## [Task instructions]
Output exactly the lines that run from the top of the entries to the line holding "symbols) in Hnd.", including both of those lines.

## [Supplied data]
(** The shards of the first [n] connections, one after the other, are the
    first [n * symbolsPerConnection] symbols. *)
Lemma shards_prefix (cfg : Config) (symbols : list A) (n : nat) :
  concat (map (shardOf cfg symbols) (seq 0 n)) =
  take (n * symbolsPerConnection cfg symbols) symbols.
Proof.
  induction n as [|n IH]; [now rewrite take_0|].
  rewrite seq_S, map_app, concat_app, IH. cbn [map concat Nat.add].
  rewrite app_nil_r. unfold shardOf. cbv zeta.
  set (per := symbolsPerConnection cfg symbols).
  rewrite take_then_slice.
  destruct (Nat.le_gt_cases ((n + 1) * per) (length symbols)) as [Hin|Hout].
  - f_equal. lia.
  - rewrite !take_ge; [reflexivity|lia|lia].
Qed.

Lemma plan_prefix (cfg : Config) (symbols : list A) :
  concat (initializeWebSockets cfg symbols) =
  take (actualConnections cfg symbols * symbolsPerConnection cfg symbols) symbols.
Proof. apply shards_prefix. Qed.

(** The plan is a partition of the universe as soon as the shard count is
    [MAX_WS_CONNECTIONS]. *)
Lemma plan_covers (cfg : Config) (symbols : list A) :
  1 <= MAX_WS_CONNECTIONS cfg ->
  MAX_WS_CONNECTIONS cfg <= ceilDiv (length symbols) (BATCH_SIZE cfg) ->
  concat (initializeWebSockets cfg symbols) = symbols.
Proof.
  intros HM Hle. rewrite plan_prefix. apply take_ge.
  unfold actualConnections, symbolsPerConnection.
  rewrite Nat.min_l by exact Hle. rewrite Nat.mul_comm.
  pose proof (ceilDiv_covers (length symbols) (MAX_WS_CONNECTIONS cfg) HM). lia.
Qed.

(** No instrument is handed to two connections, and the order is kept. *)
Lemma plan_NoDup (cfg : Config) (symbols : list A) :
  NoDup symbols -> NoDup (concat (initializeWebSockets cfg symbols)).
Proof.
  intros Hnd. rewrite plan_prefix.
  rewrite <- (take_drop (actualConnections cfg symbols
                         * symbolsPerConnection cfg symbols) symbols) in Hnd.
  now apply NoDup_app in Hnd as [H _].
Qed.

Lemma batchesFrom_concat (B : nat) (symbols : list A) :
  1 <= B ->
  forall fuel i, length symbols - i <= fuel ->
    concat (batchesFrom fuel B symbols i) = drop i symbols.
Proof.
  intros HB. induction fuel as [|fuel IH]; intros i Hfuel; cbn [batchesFrom].
  - rewrite drop_ge by lia. reflexivity.
  - destruct (Nat.ltb_spec i (length symbols)) as [Hlt|Hge].
    + cbn [concat]. rewrite IH by lia. unfold slice.
      replace (i + B - i) with B by lia.
      rewrite <- (drop_drop symbols B i). apply take_drop.
    + rewrite drop_ge by lia. reflexivity.
Qed.

Lemma batchesFrom_bounded (B : nat) (symbols : list A) :
  forall fuel i, Forall (fun b => length b <= B) (batchesFrom fuel B symbols i).
Proof.
  induction fuel as [|fuel IH]; intros i; cbn [batchesFrom]; [constructor|].
  destruct (i <? length symbols); [|constructor].
  constructor; [|apply IH]. rewrite length_slice. lia.
Qed.

(** With [BATCH_SIZE >= 1] the batch loop ends and splits the shard. *)
Lemma batches_concat (cfg : Config) (symbols : list A) :
  1 <= BATCH_SIZE cfg -> concat (batchesOf cfg symbols) = symbols.
Proof.
  intros HB. unfold batchesOf.
  rewrite batchesFrom_concat by (try exact HB; lia). apply drop_0.
Qed.

Lemma batches_bounded (cfg : Config) (symbols : list A) :
  Forall (fun b => length b <= BATCH_SIZE cfg) (batchesOf cfg symbols).
Proof. apply batchesFrom_bounded. Qed.

End Planner.

(** No subscribe frame of the plan names more than [BATCH_SIZE] topics. *)
Lemma wire_batches_bounded (cfg : Config) (symbols : list string) :
  Forall (fun b => (length b <= BATCH_SIZE cfg)%nat) (wireBatches cfg symbols).
Proof.
  unfold wireBatches. apply Forall_concat, Forall_map, Forall_forall.
  intros shard _. unfold subscribeToSymbols. apply Forall_map.
  eapply Forall_impl; [apply batches_bounded|].
  intros b Hb. simpl. now rewrite length_map.
Qed.
(** X19. Every record has the key "Stacode", with a text value: the
    segment starts with it, and no later field can remove it. *)
Theorem record_has_stacode (text : string) :
  Forall (fun seg => exists code, record_fields seg !! "Stacode" = Some (VStr code))
    (records text).
Proof.
  unfold records. apply Forall_forall. intros seg Hseg.
  apply list_elem_of_In, in_map_iff in Hseg. destruct Hseg as (part & <- & _).
  unfold record_fields, read_fields.
  destruct (record_first_field part) as (q & rest & -> & Hfirst).
  cbn [fold_left]. rewrite Hfirst.
  apply fold_add_field_keeps. rewrite lookup_insert_eq. eauto.
Qed.








End RecordKeys.

(** ** The search against the token of a label *)

Section TokenFacts.
Local Open Scope string_scope.









End TokenFacts.

Section ParserClaims.
Local Open Scope string_scope.

Lemma filter_sublist {A : Type} (p : A -> bool) (l : list A) :
  sublist (List.filter p l) l.
Proof.
  induction l as [| x l IH]; cbn.
  - constructor.
  - destruct (p x); [apply sublist_skip | apply sublist_cons]; exact IH.
Qed.

Lemma read_input_parse (fs : string -> option (list Byte.byte))
    (decode : encoding -> list Byte.byte -> option string)
    (filename text : string) :
  fst (read_input fs decode filename) = Ret text ->
  fst (parse_station_data fs decode filename)
    = Ret (fst (fst (parse_text text)), snd (fst (parse_text text))).
Proof.
  unfold parse_station_data.
  destruct (read_input fs decode filename) as [r log]. cbn [fst].
  intros ->. destruct (parse_text text) as [[header sts] out]. reflexivity.
Qed.
(* ===== verification/Prelude.v ===== *)
(** * Melin, verified

    Melin is an event-sourced transaction engine. Clients send requests to a
    primary; the primary gives every state-changing event a sequence number,
    journals it, ships it to up to two replicas, runs it through the application
    and answers the client once the ack policy in force says enough copies
    exist. A restart replays the journal; a replica holds the primary's journal
    byte for byte, and a Raft control plane decides when one may take over. This
    library models the parts that carry those promises, in the Rust sources
    under [crates/core], and proves them.

    ** The program's parts and the files that model them

    One event's way through the system, and the file for each part:

    - In. [ClientWire] is the frames of the client protocol
      ([wire-protocol/src/framing.rs], [control.rs], [control_codec.rs]);
      [Ingress] what a connection's bytes become: published to the input ring,
      answered early, shed or parked ([server-runtime/src/client_frames.rs],
      [early_reply.rs]); [Admission] who may connect and how many ([app/src/auth.rs],
      [client_auth.rs], [connection_limit.rs]).
    - The rings between the stages. [Rings] is the shared memory and the argument
      both buffers rest on, [Disruptor] and [Spsc] the buffers
      ([pipeline/src/ring.rs], [spsc.rs], [wait.rs]), [Seqlock] the sequence lock
      on a memory with relaxed accesses ([seqlock.rs]).
    - The journal's bytes. [Codec] is the entry and file-header formats
      ([journal/src/codec.rs], [le.rs]). [Journal] is the writer: short writes
      ([Io]), the per-segment hash chain ([Chain], [chain.rs]), sequencing and
      framing ([Encoder], [encoder.rs]), the segment file with its allocation and
      rotation ([Segment], [segment_file.rs]) and their composition ([Writer],
      [buffered_writer.rs], [write.rs]). [Reader] is the buffered reader and the
      rule that tells a torn tail from damage ([reader.rs]); [Scanner] the raw
      scanner and the segment prefixes ([reader.rs], [segment.rs]); [Segments] the
      walk over archives and live segment ([segment.rs], [verify_lineage]).
    - The journal's threads. [Sequencer] is the sequencing thread
      ([transport-core/src/pipeline.rs]), [Disk] the write ring and the disk
      thread ([journal/src/write_ring.rs], [journal_disk.rs]), [Handover] what the
      one has handed to the other. [Recovery] is the walk of a restarting node
      ([journaled_app.rs]), [Snapshot] the snapshot files ([snapshot.rs]);
      [Restart] puts both threads, a crash and recovery together.
    - The stages. [Stages] holds the dispatch path ([dispatch.rs]), the journal
      stage's sequencing rule and the matching stage ([pipeline.rs]), the shadow
      stage ([shadow.rs]) and replay ([journaled_app.rs], [snapshot.rs]).
      [Lineage] is the event type ([journal/src/event.rs]) and the lineage
      metadata every copy folds ([lineage.rs]).
    - Replication. [Wire] is the [InputBatch] frame and the journal stage's loop
      on both nodes ([replication_wire.rs], [pipeline.rs]); [Protocol] the control
      messages ([replication/protocol.rs]) and the key exchange
      ([server-runtime/src/replication/auth.rs]); [CatchUp], [Handoff] and
      [Resync] a replica's join: the stream from disk, the change to the live
      ring, the re-seeding from a snapshot ([replication/catchup.rs],
      [handoff.rs], [validate.rs], [persist_watch.rs]); [Acks] the replica's ack
      queue ([ack_queue.rs]); [Receiver] its receive loop
      ([receiver_transport.rs]); [Cursors] what the primary records of its
      replicas, with the fence ([cursors.rs], [fence.rs], [metrics.rs], [sent.rs]).
    - Out. [AckPolicy] is the clause language, its evaluator and the four named
      policies ([transport-core/src/ack_policy.rs],
      [server-runtime/src/ack_policy.rs]); [Presence] who is streaming, the halt
      and the operator's override ([replica_presence.rs], [halt.rs]); [Mailbox]
      how an operator's change reaches the journal ([policy_control.rs]); [Gate]
      the durability gate every reply passes ([durability_gate.rs]), and
      [GateProofs] its contract; [Response] the response stage around it
      ([response_loop.rs]), [Egress] the bytes it sends ([response.rs],
      [response_frame.rs]).
    - The other end. [Client] is the client library ([client/src/lib.rs],
      [outstanding.rs], [polled.rs]); [Dialogue] the client and the response stage
      together.
    - Taking over. [Failover] is the voter's filter, the promotion rules and their
      thread, the epoch a tenure mints ([raft/src/recency.rs], [rpc_server.rs],
      [driver.rs], [raft_promotion.rs], [promotion.rs], [server.rs]); [Survival]
      the primary's response stage and those rules together; [RaftStore] the
      control plane's files ([raft/src/storage.rs]).

    This file is the prelude: machine integers, the result type and its
    notation, list and order lemmas, the tactics and the hint database [melin].

    ** How the code is modelled

    A Rust integer is a [Z], its width written out where the code wraps,
    saturates or narrows ([wrapping_add], [sat_sub], [le], [u64_max]); an index or
    a length is a [nat]. A struct is a record, an enum an inductive type, a
    [Result] the type [result], a panic [None] where it can occur. A byte buffer
    is the list of its bytes. A mutating method takes the state and returns the
    new one; a loop is a recursive function. What another thread or the kernel
    supplies (cursor values, flags, received bytes, how much one [write] took,
    whether a send was accepted) is an argument: a list of what is read, in the
    order the code reads it, and the theorems quantify over it. Where threads
    meet in shared memory they are run as step relations, one access or one
    critical section at a time ([Presence], [Rings], [Seqlock], [Disk], [Mailbox]).
    Where a crash matters the disk is a state of its own, with what is durable
    apart from what is visible ([Snapshot], [Disk], [RaftStore]); in [Snapshot] the
    directory changes since the last sync reach the disk in any choice and order,
    a rename whole or half. [RaftStore] runs
    its code in a monad of system calls, with a Hoare logic whose triples have a
    crash condition.

    Components meet at interfaces: the application ([Stages.Dispatch.Application],
    [Codec.AppEvent]), the response stage's egress ([Response.Interface]), the
    client's byte stream ([Client.Polled.ByteStream]), the Raft library
    ([Failover.Rpc.RaftApi]), each a class with the laws its clients rely on.

    Fuel. Loops that consume their input take the number of bytes, entries or
    queued items left as fuel (the readers', scanners' and receivers' loops the
    bytes left; the frame loops the buffer's length; [pop_ready] the queue's
    length; a bisection the entries; the gate's drain the pending changes), which
    each turn strictly decreases; the theorems state the result itself, so none
    can hold by running out. The waits that do depend on others ([wait_durable],
    the blocking pops, the sequencing thread's spins) return a distinct value
    when the values supplied end, and the liveness theorems say when they return
    earlier. In [RaftStore] the count of system calls left is what a crash cuts,
    and every triple bounds the calls its code makes.

    Parameters, code outside the repository: [crc32c] (only its 32-bit range is
    used), the hash behind the chain (nothing is assumed), Ed25519's key check
    and verifier (for the honest replica, that its own signature verifies), the
    client's signature, what the kernel's sends and receives return, the Raft
    library and the serializer of its types (that it reads back what it wrote),
    base64.
    Each theorem that uses one of these has a witness with a concrete instance.

    ** What the theorems show

    - A reply is backed, whole and in order. [every_reply_backed]: no reply marked
      as backed by the policy leaves the response stage before the copies that
      policy demands exist, and one marked primary-only only after the grace
      period, on this node's disk or on such copies;
      [policy_refines_contract]: the gate's policy moves only as the abstract
      machine allows; [replies_delivered_in_order], [replies_once_and_whole]: what
      each socket gets, up to a panic of the egress too; [client_and_node_agree]:
      what a client whose requests are answered at most once makes of it;
      [admit_terminates]; [evaluate_correct] and [named_policy_meaning] say what
      the policy arithmetic means.
    - A request enters once. [ingress_exactly_once], [shed_burst_stays_shed],
      [park_makes_progress]; [polled_sends_in_order] and [polled_hears_stream] for
      the client's side; [decoder_exact], [control_frames_read_back],
      [tag_space_rules] for the frames. [admitted_as_listed]: a connection is who
      the keys file says; [ring_sizing]: any accepted cap has rings that hold it.
    - The journal is a log. [journal_is_a_log]: any appends, flushes and
      rotations leave segments that pass the audit and read back as exactly the
      events appended; [announced_is_durable]: nothing is announced before it is
      on disk, under any interleaving and failing system calls;
      [crash_restart_exact], [clean_stop_whole], [restart_exact],
      [recovery_verdict]: what a restart finds; [recovery_rule],
      [torn_tail_bounded]; [snapshot_save_crash_safe].
    - The rings. [ring_sound], [spsc_sound], [seqlock_coherent]: no interleaving
      races, loses or repeats, and a reader never sees a torn value.
    - Every copy agrees. [replay_reaches_live], [snapshot_restore_exact],
      [reply_wire_seq_covers_history], [lineage_names_last_transition].
    - Replication is faithful. [replica_mirrors_primary]: the frame a primary
      ships makes a replica write the same bytes; [catch_up_exact],
      [handoff_no_gap], [resync_exact]: a joining replica gets the history without
      gap or repeat; [receive_gate]: nothing damaged, skipped or repeated enters a
      replica's pipeline; [acks_tell_the_truth]: a replica never claims more than
      it holds; [refused_ack_is_forgotten]: on a transport that refuses an ack it
      may claim less for good; [control_round_trip], [auth_admits_key_holders].
    - The halt and the operator. [override_ended_by_first_ack],
      [verdict_follows_presence]; [mailbox_truthful]: what an operator is told of
      a policy change is what the journal holds.
    - Taking over. [failover_keeps_acked]: an automatic promotion loses no event
      acknowledged under the policy, where no policy change was forced with no
      replica to witness it (primary-only acknowledgements can be lost, and are
      marked); [promotion_earned], [tenure_fences], [votes_steered];
      [raft_store_survives]: the control plane's files keep what was acknowledged
      through any crashes; [opened_vote_can_be_forgotten]: not what a process that
      merely died left unsynced.

    ** What is not modelled

    The sockets, io_uring and DPDK, with the loops that only move bytes between
    them and the modelled code (the io_uring reader, the senders' connection
    management, the DPDK egress): their effects are the arguments above. The
    library openraft. File preparation and preallocation, which only change when
    an allocation happens. Thread creation and wiring, process start;
    health, admin and tracing output; the test node, tools and examples. *)

From Stdlib Require Export ZArith Lia.
From stdpp Require Export base numbers option sets relations list.

#[global] Open Scope Z_scope.

(** ** Machine integers

    A Rust [u8], [u16], [u32] or [u64] is a [Z]; the width is written out
    where the source wraps, saturates or converts. *)

Definition u8_max : Z := 2 ^ 8 - 1.
Definition u16_max : Z := 2 ^ 16 - 1.
Definition u32_max : Z := 2 ^ 32 - 1.
Definition u64_max : Z := 2 ^ 64 - 1.

Definition in_u8 (v : Z) : Prop := 0 <= v <= u8_max.
Definition in_u16 (v : Z) : Prop := 0 <= v <= u16_max.
Definition in_u32 (v : Z) : Prop := 0 <= v <= u32_max.
Definition in_u64 (v : Z) : Prop := 0 <= v <= u64_max.

(** [u64::saturating_add], [u64::saturating_sub], [u64::wrapping_add]. *)
Definition sat_add (a b : Z) : Z := Z.min (a + b) u64_max.
Definition sat_sub (a b : Z) : Z := Z.max (a - b) 0.
Definition wrapping_add (a b : Z) : Z := (a + b) mod 2 ^ 64.

#[export] Instance in_u8_dec v : Decision (in_u8 v).
Proof. unfold in_u8. apply _. Defined.
#[export] Instance in_u16_dec v : Decision (in_u16 v).
Proof. unfold in_u16. apply _. Defined.
#[export] Instance in_u32_dec v : Decision (in_u32 v).
Proof. unfold in_u32. apply _. Defined.
#[export] Instance in_u64_dec v : Decision (in_u64 v).
Proof. unfold in_u64. apply _. Defined.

## [Result of this exercise]
(** The shards of the first [n] connections, one after the other, are the
    first [n * symbolsPerConnection] symbols. *)
Lemma shards_prefix (cfg : Config) (symbols : list A) (n : nat) :
  concat (map (shardOf cfg symbols) (seq 0 n)) =
  take (n * symbolsPerConnection cfg symbols) symbols.
Proof.
  induction n as [|n IH]; [now rewrite take_0|].
  rewrite seq_S, map_app, concat_app, IH. cbn [map concat Nat.add].
  rewrite app_nil_r. unfold shardOf. cbv zeta.
  set (per := symbolsPerConnection cfg symbols).
  rewrite take_then_slice.
  destruct (Nat.le_gt_cases ((n + 1) * per) (length symbols)) as [Hin|Hout].
  - f_equal. lia.
  - rewrite !take_ge; [reflexivity|lia|lia].
Qed.

Lemma plan_prefix (cfg : Config) (symbols : list A) :
  concat (initializeWebSockets cfg symbols) =
  take (actualConnections cfg symbols * symbolsPerConnection cfg symbols) symbols.
Proof. apply shards_prefix. Qed.

(** The plan is a partition of the universe as soon as the shard count is
    [MAX_WS_CONNECTIONS]. *)
Lemma plan_covers (cfg : Config) (symbols : list A) :
  1 <= MAX_WS_CONNECTIONS cfg ->
  MAX_WS_CONNECTIONS cfg <= ceilDiv (length symbols) (BATCH_SIZE cfg) ->
  concat (initializeWebSockets cfg symbols) = symbols.
Proof.
  intros HM Hle. rewrite plan_prefix. apply take_ge.
  unfold actualConnections, symbolsPerConnection.
  rewrite Nat.min_l by exact Hle. rewrite Nat.mul_comm.
  pose proof (ceilDiv_covers (length symbols) (MAX_WS_CONNECTIONS cfg) HM). lia.
Qed.

(** No instrument is handed to two connections, and the order is kept. *)
Lemma plan_NoDup (cfg : Config) (symbols : list A) :
  NoDup symbols -> NoDup (concat (initializeWebSockets cfg symbols)).
Proof.
  intros Hnd. rewrite plan_prefix.
  rewrite <- (take_drop (actualConnections cfg symbols
                         * symbolsPerConnection cfg symbols) symbols) in Hnd.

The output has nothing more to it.